Encore faut-il savoir que ces patients souffrent de cette forme précise de diabète et le savoir suffisamment tôt pour que les médicaments soient efficaces… Et c'est là que les généticiens entrent en scène : "on a donc mis au point  un test génétique qui permet de déterminer si le diabète est sensible aux sulfamides". Aujourd'hui, une simple prise de sang avec "séquençage" permet de tester les 23 gènes qui interviennent dans le diabète monogénétique. "Nous sommes capables de proposer pour la majorité de ces diabètes monogéniques un traitement personnalisé grâce à la médecine génomique, estime-t-il. Ce n'est pas réalisé dans tous les pays ni tous les hôpitaux (en France, les tests sont faits à la Pitié-Salpétrière et au CHU de Lille, où tous les gènes sont testés)…"

Le généticien relativise ces propos en estimant que les formes monogéniques ne représentent que 5% des diabètes, mais "il est important de faire le diagnostic pour mieux les traiter "!

Et pour les 95% de diabètes non monogénétiques ?

Selon lui, en ce qui concerne les autres diabétiques de type 1, il existe des facteurs génétiques, mais hélas la connaissance de la génétique n'est pas très utile puisque l'environnement joue un rôle très important. "On avance tout de même vers une vraie médecine personnalisée, une médecine de précision où l'on ne traite pas tout le monde pareil. Les chercheurs essaient de prévoir les complications avec la génétique. Un diabétique sur trois aura un problème rénal par exemple et les complications cardio-vasculaires sont très fréquentes", développe Philippe Froguel.

Ce qui, à terme, aidera à prévoir les formes les plus graves.

D'après le généticien, à l'avenir, les génomes des diabétiques seront séquencés pour identifier la cause du diabète puis les cellules sanguines du patient seront prélevées, transformées en cellules souches puis en cellules secrétant de l'insuline. On testera ensuite directement sur elles les médicaments, pour évaluer l'efficacité et anticiper les effets secondaires. Le traitement sera vraiment personnalisé.

"On travaille donc beaucoup sur les cellules souches pour les transformer en cellules produisant de l'insuline et les transformer en médicaments, estime le généticien. Mais c'est très compliqué puisque l'on ne peut pas étudier le pancréas directement.

Dans un Allô docteurs datant du 25 mai 2015, le Pr Marc Peschanski, neurobiologiste à l'Inserm, explique qu'une équipe étasunienne a implanté des cellules provenant de cellules souches embryonnaires, qu'ils avaient différenciées et spécialisées en cellules bêta du pancréas, donc productrices d'insuline. "Ces cellules ont été placées dans un tube poreux qui empêche les cellules immunitaires (celles du receveur) de rentrer, et d'attaquer les cellules du donneur. Mais il y a des pores qui permettent la libération de l'insuline et l'entrée du sucre, de l'oxygène… Le tube est ensuite implanté. Les chercheurs ont obtenu de très bons résultats chez la souris et ont annoncé à la fin de l'année 2014 la première implantation chez l'homme." Les résultats sont attendus avec impatience...

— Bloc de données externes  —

Lemma step_ok c s : sub_ok s → sub_ok (stream_step c s).
Proof.
  intros Hs. destruct c as [n status throws r|n r|n|n ch data id|n ro r| |]; cbn [stream_step].
  - destruct (decide (n ∈ s_probes s)) as [Hn|]; [|done]. cbn [set_probes s_cancelled]. destruct (s_cancelled s) eqn:Ec.
    + destruct (probe_taken s n Hs Hn) as (P1 & P2 & P3). destruct (so_over _ Hs Ec) as (_ & _ & Hl).
      apply idle_ok; [|apply (so_cold _ Hs)]. split; [|done]. unfold connections. cbn. by rewrite P1, P2, P3.
    + destruct (probe_gone s n Hs Hn Ec) as (P2 & P3 & Hl & Hm & P1). rewrite P1.
      destruct (status =? 204); [|destruct (_ && _); [by apply openStream_ok|by apply coldFailure_ok]].
      apply idle_ok; [|cbn; lia]. split; [|done]. unfold connections. cbn. by rewrite P2, P3.
  - destruct (decide (n ∈ s_probes s)) as [Hn|]; [|done]. cbn [set_probes s_cancelled s_es]. destruct (s_cancelled s) eqn:Ec.
    + destruct (probe_taken s n Hs Hn) as (P1 & P2 & P3). destruct (so_over _ Hs Ec) as (_ & _ & Hl).
      apply idle_ok; [|apply (so_cold _ Hs)]. split; [|done]. unfold connections. cbn. by rewrite P1, P2, P3.
    + destruct (probe_gone s n Hs Hn Ec) as (P2 & P3 & Hl & Hm & P1). rewrite P1, P2. by apply coldFailure_ok.
  - destruct (decide (s_es s = Some n)) as [Hn|]; [|done]. destruct (source_taken s n Hs Hn) as (P1 & P2 & P3). rewrite P3.
    split; unfold connections; cbn; rewrite ?P1, ?P2, ?P3, ?Hn; try done; cbn; unfold MAX_COLD_FAILURES; lia.
  - destruct (decide _) as [[Hn Hch]|]; [|done]. destruct (source_taken s n Hs Hn) as (P1 & P2 & P3). rewrite P3.
    split; unfold connections; cbn; rewrite ?P1, ?P2, ?P3, ?Hn; try done; cbn; unfold MAX_COLD_FAILURES; lia.
  - destruct (decide (s_es s = Some n)) as [Hn|]; [|done]. destruct (source_taken s n Hs Hn) as (P1 & P2 & P3). rewrite P3.
    pose proof (so_going _ Hs P3) as Hg. unfold connections in Hg. rewrite Hn in Hg. cbn in Hg.
    apply schedule_ok; [by destruct ro| |destruct ro; cbn; lia]. split; [|done]. unfold connections. destruct ro; cbn; by rewrite P1, P2.
  - destruct (s_reconnectTimer s) as [t|] eqn:Et; [|done]. cbn [set_timer s_cancelled]. destruct (timer_taken s t Hs Et) as (P1 & P2 & P3). rewrite P3.
    pose proof (so_going _ Hs P3) as Hg. unfold connections in Hg. rewrite Et in Hg.
    assert (Hl : s_live s = false) by (destruct (s_live s) eqn:E; [destruct (so_live _ Hs E) as [[x Hx] _]; congruence|done]).
    unfold connect. cbn [set_timer s_cancelled]. rewrite P3. split; unfold connections; cbn; rewrite ?P1, ?P2, ?P3, ?Hl; try done; cbn; try lia.
    + apply (so_cold _ Hs).
    + intros _ _. apply Hg. rewrite P1, P2. cbn. lia.
    + repeat constructor.
  - pose proof (so_one _ Hs) as H1. pose proof (so_cold _ Hs) as H2. pose proof (so_probes _ Hs) as H3. unfold connections in H1.
    split; unfold connections; cbn; try done. lia.
Qed.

La flore intestinale impliquée dans le diabète

L'Inserm a publié en août une étude sur les cathélicidines, faisant partie du microbiote, l'ensemble des bactéries vivant dans notre organisme.

Ces peptides détruisent les bactéries pathogènes (qui provoquent des maladies) et régulent le système immunitaire dans certaines pathologies auto-immunes. Des souris manquant de cathélicidines souffraient davantage de diabète. Les chercheurs leur en ont injectées et ont constaté que cette injection pouvait réfréner l'inflammation du pancréas et réprimer le développement du diabète de type 1.

Le Dr Hartemann confirme cette hypothèse : "On se demande si la composition de la flore intestinale jouerait sur la qualité des globules blancs plutôt protecteurs que destructeurs". D'autres études sur l'action de certaines bactéries du microbiote, administrées en comprimés à des diabétiques, sont en cours.